Source records
____________
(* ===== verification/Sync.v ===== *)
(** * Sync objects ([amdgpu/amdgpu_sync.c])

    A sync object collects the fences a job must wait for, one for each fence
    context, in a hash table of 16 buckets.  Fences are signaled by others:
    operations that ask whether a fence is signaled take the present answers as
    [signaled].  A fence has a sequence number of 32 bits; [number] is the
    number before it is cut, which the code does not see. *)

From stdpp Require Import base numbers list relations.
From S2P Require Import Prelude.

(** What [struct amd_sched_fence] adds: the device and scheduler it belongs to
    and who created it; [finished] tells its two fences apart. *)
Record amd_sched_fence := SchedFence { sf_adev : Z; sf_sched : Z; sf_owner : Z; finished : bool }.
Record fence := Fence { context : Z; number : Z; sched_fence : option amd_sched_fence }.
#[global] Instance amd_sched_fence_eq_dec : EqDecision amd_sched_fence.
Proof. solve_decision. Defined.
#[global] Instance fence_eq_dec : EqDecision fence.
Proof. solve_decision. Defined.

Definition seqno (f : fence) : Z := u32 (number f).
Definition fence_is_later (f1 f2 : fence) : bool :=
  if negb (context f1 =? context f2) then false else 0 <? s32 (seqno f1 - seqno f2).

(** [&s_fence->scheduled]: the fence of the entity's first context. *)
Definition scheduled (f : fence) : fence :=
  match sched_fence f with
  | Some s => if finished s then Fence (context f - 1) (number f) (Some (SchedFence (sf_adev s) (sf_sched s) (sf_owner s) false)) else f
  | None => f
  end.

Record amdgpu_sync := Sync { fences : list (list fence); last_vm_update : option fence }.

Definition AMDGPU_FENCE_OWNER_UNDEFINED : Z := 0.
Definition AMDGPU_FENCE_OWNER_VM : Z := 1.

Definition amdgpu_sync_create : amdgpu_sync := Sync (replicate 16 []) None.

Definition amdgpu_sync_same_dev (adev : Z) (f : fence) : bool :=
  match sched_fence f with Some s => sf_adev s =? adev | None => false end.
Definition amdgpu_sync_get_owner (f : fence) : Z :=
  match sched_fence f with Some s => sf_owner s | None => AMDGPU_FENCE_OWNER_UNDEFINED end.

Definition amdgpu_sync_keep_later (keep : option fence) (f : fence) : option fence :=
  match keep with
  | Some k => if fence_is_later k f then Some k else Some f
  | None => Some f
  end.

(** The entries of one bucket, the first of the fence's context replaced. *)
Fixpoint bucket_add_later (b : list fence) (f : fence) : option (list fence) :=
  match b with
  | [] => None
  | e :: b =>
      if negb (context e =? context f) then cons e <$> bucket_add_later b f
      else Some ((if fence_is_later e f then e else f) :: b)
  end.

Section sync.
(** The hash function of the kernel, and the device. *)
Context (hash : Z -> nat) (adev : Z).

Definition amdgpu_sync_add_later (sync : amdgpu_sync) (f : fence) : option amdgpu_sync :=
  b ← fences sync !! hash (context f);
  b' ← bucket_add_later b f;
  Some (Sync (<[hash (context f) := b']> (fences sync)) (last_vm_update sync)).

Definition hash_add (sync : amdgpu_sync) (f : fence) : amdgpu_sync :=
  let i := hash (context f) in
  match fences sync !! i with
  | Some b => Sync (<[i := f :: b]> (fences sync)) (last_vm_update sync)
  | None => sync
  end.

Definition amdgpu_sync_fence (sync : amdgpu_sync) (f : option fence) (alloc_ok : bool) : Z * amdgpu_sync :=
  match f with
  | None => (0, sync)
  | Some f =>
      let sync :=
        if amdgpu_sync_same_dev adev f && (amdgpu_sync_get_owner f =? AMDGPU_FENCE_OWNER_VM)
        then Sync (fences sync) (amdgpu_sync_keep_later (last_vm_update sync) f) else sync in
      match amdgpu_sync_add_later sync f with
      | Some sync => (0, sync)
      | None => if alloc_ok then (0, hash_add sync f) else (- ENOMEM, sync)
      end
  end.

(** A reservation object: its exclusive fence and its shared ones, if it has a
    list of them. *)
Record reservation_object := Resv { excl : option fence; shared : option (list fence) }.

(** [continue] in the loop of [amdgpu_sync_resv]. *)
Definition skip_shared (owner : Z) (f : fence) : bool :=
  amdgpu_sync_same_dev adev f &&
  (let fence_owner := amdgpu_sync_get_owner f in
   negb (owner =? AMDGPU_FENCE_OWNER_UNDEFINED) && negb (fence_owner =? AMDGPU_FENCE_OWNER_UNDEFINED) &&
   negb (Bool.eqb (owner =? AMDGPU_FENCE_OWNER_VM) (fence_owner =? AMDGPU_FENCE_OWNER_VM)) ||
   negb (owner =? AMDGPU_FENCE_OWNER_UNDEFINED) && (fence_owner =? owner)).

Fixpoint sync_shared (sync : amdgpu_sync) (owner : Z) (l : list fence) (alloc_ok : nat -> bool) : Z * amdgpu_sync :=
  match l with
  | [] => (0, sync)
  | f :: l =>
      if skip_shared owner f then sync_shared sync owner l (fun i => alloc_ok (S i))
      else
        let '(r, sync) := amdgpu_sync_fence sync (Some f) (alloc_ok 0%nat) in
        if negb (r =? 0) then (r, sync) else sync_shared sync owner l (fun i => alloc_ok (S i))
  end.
____________
ASSIGNMENT
In the data above, start at the line that has "b ← fences sync !! hash (context f);", stop after the line that has "negb (owner =? AMDGPU_FENCE_OWNER_UNDEFINED) && (fence_owner", and print every line in between exactly as it stands.

ANSWER BELOW
  b ← fences sync !! hash (context f);
  b' ← bucket_add_later b f;
  Some (Sync (<[hash (context f) := b']> (fences sync)) (last_vm_update sync)).

Definition hash_add (sync : amdgpu_sync) (f : fence) : amdgpu_sync :=
  let i := hash (context f) in
  match fences sync !! i with
  | Some b => Sync (<[i := f :: b]> (fences sync)) (last_vm_update sync)
  | None => sync
  end.

Definition amdgpu_sync_fence (sync : amdgpu_sync) (f : option fence) (alloc_ok : bool) : Z * amdgpu_sync :=
  match f with
  | None => (0, sync)
  | Some f =>
      let sync :=
        if amdgpu_sync_same_dev adev f && (amdgpu_sync_get_owner f =? AMDGPU_FENCE_OWNER_VM)
        then Sync (fences sync) (amdgpu_sync_keep_later (last_vm_update sync) f) else sync in
      match amdgpu_sync_add_later sync f with
      | Some sync => (0, sync)
      | None => if alloc_ok then (0, hash_add sync f) else (- ENOMEM, sync)
      end
  end.

(** A reservation object: its exclusive fence and its shared ones, if it has a
    list of them. *)
Record reservation_object := Resv { excl : option fence; shared : option (list fence) }.

(** [continue] in the loop of [amdgpu_sync_resv]. *)
Definition skip_shared (owner : Z) (f : fence) : bool :=
  amdgpu_sync_same_dev adev f &&
  (let fence_owner := amdgpu_sync_get_owner f in
   negb (owner =? AMDGPU_FENCE_OWNER_UNDEFINED) && negb (fence_owner =? AMDGPU_FENCE_OWNER_UNDEFINED) &&
   negb (Bool.eqb (owner =? AMDGPU_FENCE_OWNER_VM) (fence_owner =? AMDGPU_FENCE_OWNER_VM)) ||
   negb (owner =? AMDGPU_FENCE_OWNER_UNDEFINED) && (fence_owner =? owner)).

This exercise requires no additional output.